→ EXERCISE GOAL: Your response should be the complete listing, copied exactly.
=== Section Start ===
Definition set_route_status (st : RouterStatus) (generation : Z) (routes : nat) : RouterStatus :=
  MkRouterStatus (rst_sequence_number st) (rst_resources st) (rst_metric st) (rst_interfaces st)
    (rst_neighbours st) (rst_neighbour_details st) generation routes
    (rst_dropped_outbound_datagrams st) (rst_missed_outbound_deadlines st).
Definition set_status_seqno (st : RouterStatus) (seqno : Z) : RouterStatus :=
  MkRouterStatus seqno (rst_resources st) (rst_metric st) (rst_interfaces st) (rst_neighbours st)
    (rst_neighbour_details st) (rst_route_generation st) (rst_selected_routes st)
    (rst_dropped_outbound_datagrams st) (rst_missed_outbound_deadlines st).

(** One action; the allocation and the time of a submission are given. *)
Definition apply_action (o : Outputs) (env : Alloc * Z) (action : Action) : Outputs :=
  match action with
  | InvalidatePendingSends =>
      set_outbound o ((fun s => set_queue s (invalidate (queue s))) <$> outbound o)
  | Send interface destination packet timing =>
      match outbound o !! interface with
      | None => o
      | Some s =>
          set_outbound o
            (<[interface := (sys_submit s (fst env) (MkIntent destination packet timing) (snd env)).1]>
               (outbound o))
      end
  | RoutesChanged generation routes unreachable =>
      let snapshot := MkSnapshot generation routes unreachable in
      MkOutputs (outbound o) snapshot snapshot
        (set_route_status (rstatus o) generation (length routes))
  | SequenceNumberChanged value =>
      MkOutputs (outbound o) (export_updates o) (route_updates o) (set_status_seqno (rstatus o) value)
  end.

Fixpoint apply_from (i : nat) (env : nat -> Alloc * Z) (o : Outputs) (actions : list Action) : Outputs :=
  match actions with
  | [] => o
  | a :: rest => apply_from (S i) env (apply_action o (env i) a) rest
  end.

Definition apply_actions_with_status (env : nat -> Alloc * Z) (o : Outputs) (actions : list Action)
    : Outputs := apply_from 0 env o (batch_send_actions actions).

(** [apply_actions] throws the status and the route stream's value away. *)
Definition apply_actions (env : nat -> Alloc * Z) (o : Outputs) (actions : list Action) : Outputs :=
  let o' := apply_actions_with_status env
              (MkOutputs (outbound o) (export_updates o) empty_snapshot default_router_status) actions in
  MkOutputs (outbound o') (export_updates o') (route_updates o) (rstatus o).

(** [Engine::handle]: an invalid event panics. *)
Definition engine_handle (event : Event) (e : Engine) : option (list Action * Engine) :=
  '(r, e') ← try_handle event e;
  match r with Ok acts => Some (acts, e') | Err _ => None end.
End Router.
=== Section End ===
→ TASK ANSWER:
Definition set_route_status (st : RouterStatus) (generation : Z) (routes : nat) : RouterStatus :=
  MkRouterStatus (rst_sequence_number st) (rst_resources st) (rst_metric st) (rst_interfaces st)
    (rst_neighbours st) (rst_neighbour_details st) generation routes
    (rst_dropped_outbound_datagrams st) (rst_missed_outbound_deadlines st).
Definition set_status_seqno (st : RouterStatus) (seqno : Z) : RouterStatus :=
  MkRouterStatus seqno (rst_resources st) (rst_metric st) (rst_interfaces st) (rst_neighbours st)
    (rst_neighbour_details st) (rst_route_generation st) (rst_selected_routes st)
    (rst_dropped_outbound_datagrams st) (rst_missed_outbound_deadlines st).

(** One action; the allocation and the time of a submission are given. *)
Definition apply_action (o : Outputs) (env : Alloc * Z) (action : Action) : Outputs :=
  match action with
  | InvalidatePendingSends =>
      set_outbound o ((fun s => set_queue s (invalidate (queue s))) <$> outbound o)
  | Send interface destination packet timing =>
      match outbound o !! interface with
      | None => o
      | Some s =>
          set_outbound o
            (<[interface := (sys_submit s (fst env) (MkIntent destination packet timing) (snd env)).1]>
               (outbound o))
      end
  | RoutesChanged generation routes unreachable =>
      let snapshot := MkSnapshot generation routes unreachable in
      MkOutputs (outbound o) snapshot snapshot
        (set_route_status (rstatus o) generation (length routes))
  | SequenceNumberChanged value =>
      MkOutputs (outbound o) (export_updates o) (route_updates o) (set_status_seqno (rstatus o) value)
  end.

Fixpoint apply_from (i : nat) (env : nat -> Alloc * Z) (o : Outputs) (actions : list Action) : Outputs :=
  match actions with
  | [] => o
  | a :: rest => apply_from (S i) env (apply_action o (env i) a) rest
  end.

Definition apply_actions_with_status (env : nat -> Alloc * Z) (o : Outputs) (actions : list Action)
    : Outputs := apply_from 0 env o (batch_send_actions actions).

(** [apply_actions] throws the status and the route stream's value away. *)
Definition apply_actions (env : nat -> Alloc * Z) (o : Outputs) (actions : list Action) : Outputs :=
  let o' := apply_actions_with_status env
              (MkOutputs (outbound o) (export_updates o) empty_snapshot default_router_status) actions in
  MkOutputs (outbound o') (export_updates o') (route_updates o) (rstatus o).

(** [Engine::handle]: an invalid event panics. *)
Definition engine_handle (event : Event) (e : Engine) : option (list Action * Engine) :=
  '(r, e') ← try_handle event e;
  match r with Ok acts => Some (acts, e') | Err _ => None end.
End Router.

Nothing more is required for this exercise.